Здесь, впрочем, вопрос опять заключается в сводимости всех причин к их первопричине и в определимости первой причины конечной, что в расширительном смысле есть также вопрос о первоначальном «рискованном предприятии» Бога, свободно вызывающего к существованию все вещи. Если бы христиане не провозглашали creatio ex nihilo – если бы они считали Бога неким сущим, ограниченным каким-нибудь внешним принципом либо внутренним несовершенством, или если бы они были дуалистами, или диалектическими идеалистами, или чем угодно еще, – то вопрос о зле был бы для них лишь этиологическим изысканием, а не ужасной моральной проблемой.
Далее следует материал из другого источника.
(* ===== verification/Model.v ===== *)
(** The shared entities: chain-neutral value objects, errors, work items, query
    specs and plan limits ([crates/shared/src/model], [crates/shared/src/error.rs],
    the schema IR of [crates/schema]) and the port data of [crates/domain]. *)
From S2P Require Import Prelude.

(** [ChainId], [Height], [RecordIndex] and [Epoch] are [u64] newtypes and [Hash] and
    [AddressBytes] are [Vec<u8>] newtypes: a [Z] and a byte list here. *)

Inductive DomainError : Type :=
| ESource (msg : string)
| EStorage (msg : string)
| EDecode (msg : string)
| ESchema (msg : string)
| EConfig (msg : string)
| ENotFound (msg : string)
| EInvalid (msg : string).

(** Markers of the model: a panic ends the chain's task, which its supervisor restarts as it does
    after an error; a loop that does not end in the rounds it is given is shown not to occur. *)
Definition panicked : DomainError := EInvalid "panic".
Definition out_of_fuel : DomainError := EInvalid "out of fuel".

Record BlockMeta := mkBlockMeta {
  bm_chain_id : Z;
  bm_height : Z;
  bm_hash : bytes;
  bm_parent_hash : bytes;
  bm_time : Z
}.

Record TxCalldata := mkTxCalldata {
  tc_chain_id : Z;
  tc_height : Z;
  tc_block_hash : bytes;
  tc_tx_id : bytes;
  tc_to_addr : bytes;
  tc_tx_index : Z;
  tc_input : bytes
}.

Record ChainCaps := mkChainCaps {
  supports_reorg : bool;
  supports_subscribe : bool
}.

Definition ChainCaps_default : ChainCaps := mkChainCaps true false.

Record RawRecord := mkRawRecord {
  rr_chain_id : Z;
  rr_height : Z;
  rr_block_hash : bytes;
  rr_index : Z;
  rr_address : bytes;
  rr_selectors : list bytes;
  rr_data : bytes;
  rr_tx_id : bytes;
  rr_tx_index : Z;
  rr_inner_index : option Z
}.

Record TipLog := mkTipLog { tl_record : RawRecord; tl_removed : bool }.

Record RecordFilter := mkRecordFilter {
  rf_addresses : list bytes;
  rf_selectors : list bytes
}.

Inductive EventValue : Type :=
| VAddress (b : bytes)
| VUint (s : string)
| VInt (s : string)
| VBool (b : bool)
| VBytes (b : bytes)
| VString (s : string)
| VHash (b : bytes)
| VJson (s : string).

Record DecodedEvent := mkDecodedEvent {
  de_table : string;
  de_fields : list (string * EventValue)
}.

Record EventRow := mkEventRow {
  er_chain_id : Z;
  er_height : Z;
  er_block_hash : bytes;
  er_block_time : option Z;
  er_tx_id : bytes;
  er_index : Z;
  er_event : DecodedEvent
}.

Inductive WorkKind : Type := Backfill | Tip | Reorg.

Record WorkItem := mkWorkItem {
  wi_chain_id : Z;
  wi_from : Z;
  wi_to : Z;
  wi_kind : WorkKind;
  wi_epoch : Z
}.

Record Lease := mkLease {
  l_id : Z;
  l_lease_seq : Z;
  l_item : WorkItem
}.

(** * Read-side query spec *)

Inductive SortDir : Type := Asc | Desc.
Inductive FilterOp : Type := OpEq | OpNe | OpGt | OpGte | OpLt | OpLte.

Record Filter := mkFilter { f_column : string; f_op : FilterOp; f_value : string }.
Record Sort := mkSort { s_column : string; s_dir : SortDir }.

Record QuerySpec := mkQuerySpec {
  q_table : string;
  q_filters : list Filter;
  q_sort : list Sort;
  q_first : Z;
  q_after : option string;
  q_include_tx : bool;
  q_include_receipt : bool;
  q_descending : bool
}.

Record Page (T : Type) := mkPage {
  p_items : list T;
  p_end_cursor : option string;
  p_has_next : bool
}.
Arguments mkPage {T}.
Arguments p_items {T}.
Arguments p_end_cursor {T}.
Arguments p_has_next {T}.

(** * Spend *)

Inductive RpcCall : Type :=
| GetLogs (blocks results : Z)
| BlockNumber
| BlockByNumber (count : Z) (full : bool)
| TxByHash (count : Z)
| Receipt (count : Z)
| LogSubscription
| Other.

Record PlanProfile := mkPlanProfile {
  max_rps : Z;
  max_cu_per_sec : option Z;
  max_batch : Z;
  max_getlogs_blocks : Z;
  max_getlogs_results : Z;
  monthly_quota : option Z
}.

Definition PlanProfile_default : PlanProfile :=
  mkPlanProfile 25 None 100 2000 10000 None.

(** * Schema IR ([crates/schema/src/lib.rs]) *)

Inductive ColumnType : Type :=
| CAddress
| CUInt (bits : Z)
| CInt (bits : Z)
| CBool
| CBytes
| CUtf8
| CJson
| CInt64
| CTimestamp.

Record ColumnDef := mkColumnDef {
  c_name : string;
  c_ty : ColumnType;
  c_indexed_hash : bool
}.

Record EventSchema := mkEventSchema {
  es_table : string;
  es_event : string;
  es_topic0 : option string;
  es_columns : list ColumnDef;
  es_indexed_positions : list nat;
  es_pk_columns : list string
}.

Definition event_pk : list string := ["chain_id"; "height"; "idx"].

(** * Port data ([crates/domain/src/ports]) *)

Record AuxData := mkAuxData {
  block_metas : list BlockMeta;
  enrichment : list EventRow
}.

Definition AuxData_default : AuxData := mkAuxData [] [].

Record IngestBatch := mkIngestBatch {
  ib_raw_records : list RawRecord;
  ib_block_metas : list BlockMeta;
  ib_enrichment : list EventRow;
  ib_enqueue : option WorkItem;
  ib_advance_cursor : option (Z * Z * bytes)
}.

(** * Decidable equality *)

#[export] Instance DomainError_eq : EqDecision DomainError.
Proof. solve_decision. Defined.
#[export] Instance BlockMeta_eq : EqDecision BlockMeta.
Proof. solve_decision. Defined.
#[export] Instance RawRecord_eq : EqDecision RawRecord.
Proof. solve_decision. Defined.
#[export] Instance EventValue_eq : EqDecision EventValue.
Proof. solve_decision. Defined.
#[export] Instance DecodedEvent_eq : EqDecision DecodedEvent.
Proof. solve_decision. Defined.
#[export] Instance EventRow_eq : EqDecision EventRow.
Proof. solve_decision. Defined.
#[export] Instance WorkKind_eq : EqDecision WorkKind.
Proof. solve_decision. Defined.
#[export] Instance WorkItem_eq : EqDecision WorkItem.
Proof. solve_decision. Defined.
#[export] Instance FilterOp_eq : EqDecision FilterOp.
Proof. solve_decision. Defined.
#[export] Instance ColumnType_eq : EqDecision ColumnType.
Proof. solve_decision. Defined.
#[export] Instance ColumnDef_eq : EqDecision ColumnDef.
Proof. solve_decision. Defined.

(** Values of a record or of a work item at their machine width, small enough for
    a signed [bigint] column. *)
Definition wf_raw (r : RawRecord) : Prop :=
  is_u64 (rr_chain_id r) /\ is_i63 (rr_height r) /\ is_i63 (rr_index r)
  /\ is_u64 (rr_tx_index r) /\ Forall is_u64 (option_list (rr_inner_index r))
  /\ Forall (fun s => (length s < 256)%nat) (rr_selectors r).

Definition wf_item (i : WorkItem) : Prop :=
  is_u64 (wi_chain_id i) /\ is_i63 (wi_from i) /\ is_i63 (wi_to i) /\ is_u64 (wi_epoch i).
Но, коль скоро они заявляют, что Бог творит свободно, они должны верить, что Его окончательный суд непременно откроет, кто Он есть поистине. А поскольку Бог есть акт – как и все мы в каком-то смысле – и поскольку Он есть то, что Он совершает, то, если у Его акта творения имеется итоговый непримиримо двойственный результат, имеется также и изначальная непримиримо двойственная посылка, простирающаяся в саму божественную природу. И если спасутся не все, если Бог творит души, заведомо обреченные на вечное страдание, является ли тогда Бог злым? Наверно, можно было бы вместо этого сделать вывод, что Он одновременно и добрый, и злой, или что Он вообще по ту сторону добра и зла, то есть за пределами верховенства Блага; но, опять же, находиться вне владычества Блага на самом деле означает быть злым, так что всё сводится к тому же самому. Но, быть может, любая аналогия оказывается в конечном счете неудачной.